◆ TASK OBJECTIVE: State the number of lines that hold "Theorem" in the records below, with no other words.

··· EXCERPTED RECORDS

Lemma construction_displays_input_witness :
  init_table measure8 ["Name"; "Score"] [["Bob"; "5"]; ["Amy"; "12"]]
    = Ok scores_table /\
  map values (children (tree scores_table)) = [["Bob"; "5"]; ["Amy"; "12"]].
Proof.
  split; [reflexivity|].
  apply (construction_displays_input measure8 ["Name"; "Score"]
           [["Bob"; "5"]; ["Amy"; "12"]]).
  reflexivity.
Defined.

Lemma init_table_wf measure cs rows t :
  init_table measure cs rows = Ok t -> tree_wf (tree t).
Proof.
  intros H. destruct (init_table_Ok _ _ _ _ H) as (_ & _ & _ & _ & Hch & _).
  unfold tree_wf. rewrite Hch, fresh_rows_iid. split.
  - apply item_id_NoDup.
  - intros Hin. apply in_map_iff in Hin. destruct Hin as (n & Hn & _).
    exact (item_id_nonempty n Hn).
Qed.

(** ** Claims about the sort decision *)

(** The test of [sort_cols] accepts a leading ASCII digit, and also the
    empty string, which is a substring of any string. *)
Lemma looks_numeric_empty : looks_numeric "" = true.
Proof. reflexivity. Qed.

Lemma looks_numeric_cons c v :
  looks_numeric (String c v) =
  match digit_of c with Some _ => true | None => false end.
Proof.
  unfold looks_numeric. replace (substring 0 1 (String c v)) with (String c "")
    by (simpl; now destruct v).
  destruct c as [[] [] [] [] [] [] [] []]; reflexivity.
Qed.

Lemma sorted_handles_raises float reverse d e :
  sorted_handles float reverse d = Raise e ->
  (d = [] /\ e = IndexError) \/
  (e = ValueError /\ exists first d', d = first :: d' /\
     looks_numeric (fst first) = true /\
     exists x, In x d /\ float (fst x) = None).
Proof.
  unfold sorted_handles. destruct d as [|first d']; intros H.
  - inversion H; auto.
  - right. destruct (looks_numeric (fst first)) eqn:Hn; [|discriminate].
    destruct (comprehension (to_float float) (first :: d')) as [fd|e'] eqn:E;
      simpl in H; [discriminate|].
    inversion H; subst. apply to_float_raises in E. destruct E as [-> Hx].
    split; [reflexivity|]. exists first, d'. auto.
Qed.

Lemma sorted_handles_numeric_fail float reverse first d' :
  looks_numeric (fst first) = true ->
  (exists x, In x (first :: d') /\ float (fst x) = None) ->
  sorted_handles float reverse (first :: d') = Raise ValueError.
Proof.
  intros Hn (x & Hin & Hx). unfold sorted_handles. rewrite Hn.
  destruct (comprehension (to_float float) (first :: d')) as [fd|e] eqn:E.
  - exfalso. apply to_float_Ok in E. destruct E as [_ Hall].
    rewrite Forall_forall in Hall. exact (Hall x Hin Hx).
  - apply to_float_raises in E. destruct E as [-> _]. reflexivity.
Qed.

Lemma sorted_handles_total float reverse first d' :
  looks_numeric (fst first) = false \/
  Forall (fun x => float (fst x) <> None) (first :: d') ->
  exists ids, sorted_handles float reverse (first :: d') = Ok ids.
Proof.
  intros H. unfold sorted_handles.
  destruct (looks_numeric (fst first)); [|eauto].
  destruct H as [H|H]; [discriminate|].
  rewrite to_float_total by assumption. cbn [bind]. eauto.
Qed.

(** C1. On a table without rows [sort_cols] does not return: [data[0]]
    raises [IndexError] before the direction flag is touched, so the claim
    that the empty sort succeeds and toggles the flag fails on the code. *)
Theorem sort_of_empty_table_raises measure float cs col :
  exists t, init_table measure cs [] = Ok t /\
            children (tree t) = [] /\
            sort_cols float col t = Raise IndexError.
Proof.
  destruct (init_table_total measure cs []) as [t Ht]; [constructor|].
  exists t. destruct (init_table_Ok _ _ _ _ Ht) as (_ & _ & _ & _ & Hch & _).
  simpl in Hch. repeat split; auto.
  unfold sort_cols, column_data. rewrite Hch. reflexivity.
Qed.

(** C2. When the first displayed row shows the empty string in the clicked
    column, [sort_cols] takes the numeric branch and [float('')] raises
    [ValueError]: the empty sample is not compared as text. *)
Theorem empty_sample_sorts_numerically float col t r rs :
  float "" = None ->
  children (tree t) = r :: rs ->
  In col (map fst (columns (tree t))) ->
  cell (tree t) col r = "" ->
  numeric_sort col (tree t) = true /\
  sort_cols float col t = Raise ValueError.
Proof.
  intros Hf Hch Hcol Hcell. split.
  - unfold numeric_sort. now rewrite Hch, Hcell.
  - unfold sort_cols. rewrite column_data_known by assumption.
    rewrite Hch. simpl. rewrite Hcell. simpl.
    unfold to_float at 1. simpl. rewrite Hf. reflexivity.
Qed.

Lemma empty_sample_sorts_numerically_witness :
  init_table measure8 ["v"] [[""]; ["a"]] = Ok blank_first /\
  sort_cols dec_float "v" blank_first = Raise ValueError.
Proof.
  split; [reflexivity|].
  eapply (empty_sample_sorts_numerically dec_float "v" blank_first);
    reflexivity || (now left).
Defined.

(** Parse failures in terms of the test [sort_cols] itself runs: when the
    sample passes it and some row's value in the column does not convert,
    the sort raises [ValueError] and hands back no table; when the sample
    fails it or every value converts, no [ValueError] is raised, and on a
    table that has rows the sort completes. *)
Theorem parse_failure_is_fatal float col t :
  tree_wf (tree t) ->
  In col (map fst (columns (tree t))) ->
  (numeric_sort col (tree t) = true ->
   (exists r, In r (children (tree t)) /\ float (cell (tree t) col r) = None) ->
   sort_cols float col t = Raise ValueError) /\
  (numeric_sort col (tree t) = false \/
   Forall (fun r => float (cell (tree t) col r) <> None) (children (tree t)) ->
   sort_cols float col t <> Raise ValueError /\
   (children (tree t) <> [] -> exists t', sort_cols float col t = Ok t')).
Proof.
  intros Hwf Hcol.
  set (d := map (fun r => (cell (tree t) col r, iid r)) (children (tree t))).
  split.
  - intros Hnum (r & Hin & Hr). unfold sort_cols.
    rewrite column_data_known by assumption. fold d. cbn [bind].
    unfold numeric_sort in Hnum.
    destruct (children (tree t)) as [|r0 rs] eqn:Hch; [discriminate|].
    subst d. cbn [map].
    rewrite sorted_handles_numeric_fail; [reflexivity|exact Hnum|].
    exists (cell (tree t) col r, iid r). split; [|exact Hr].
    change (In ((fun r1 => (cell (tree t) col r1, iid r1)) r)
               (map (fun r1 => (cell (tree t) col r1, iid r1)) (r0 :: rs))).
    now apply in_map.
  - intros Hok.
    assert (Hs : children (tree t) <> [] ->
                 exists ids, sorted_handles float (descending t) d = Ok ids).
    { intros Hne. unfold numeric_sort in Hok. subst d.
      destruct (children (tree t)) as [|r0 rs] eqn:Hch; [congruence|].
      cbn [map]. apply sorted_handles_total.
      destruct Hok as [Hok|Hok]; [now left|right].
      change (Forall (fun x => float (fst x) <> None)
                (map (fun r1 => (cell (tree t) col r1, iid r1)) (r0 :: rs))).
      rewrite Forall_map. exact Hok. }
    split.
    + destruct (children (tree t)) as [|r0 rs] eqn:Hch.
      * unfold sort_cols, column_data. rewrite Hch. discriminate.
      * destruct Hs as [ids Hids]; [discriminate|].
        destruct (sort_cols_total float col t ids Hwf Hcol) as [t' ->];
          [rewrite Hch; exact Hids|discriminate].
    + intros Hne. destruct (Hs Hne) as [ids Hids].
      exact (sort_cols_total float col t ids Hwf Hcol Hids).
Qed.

······

◆ OUTPUT OF THE TASK: 3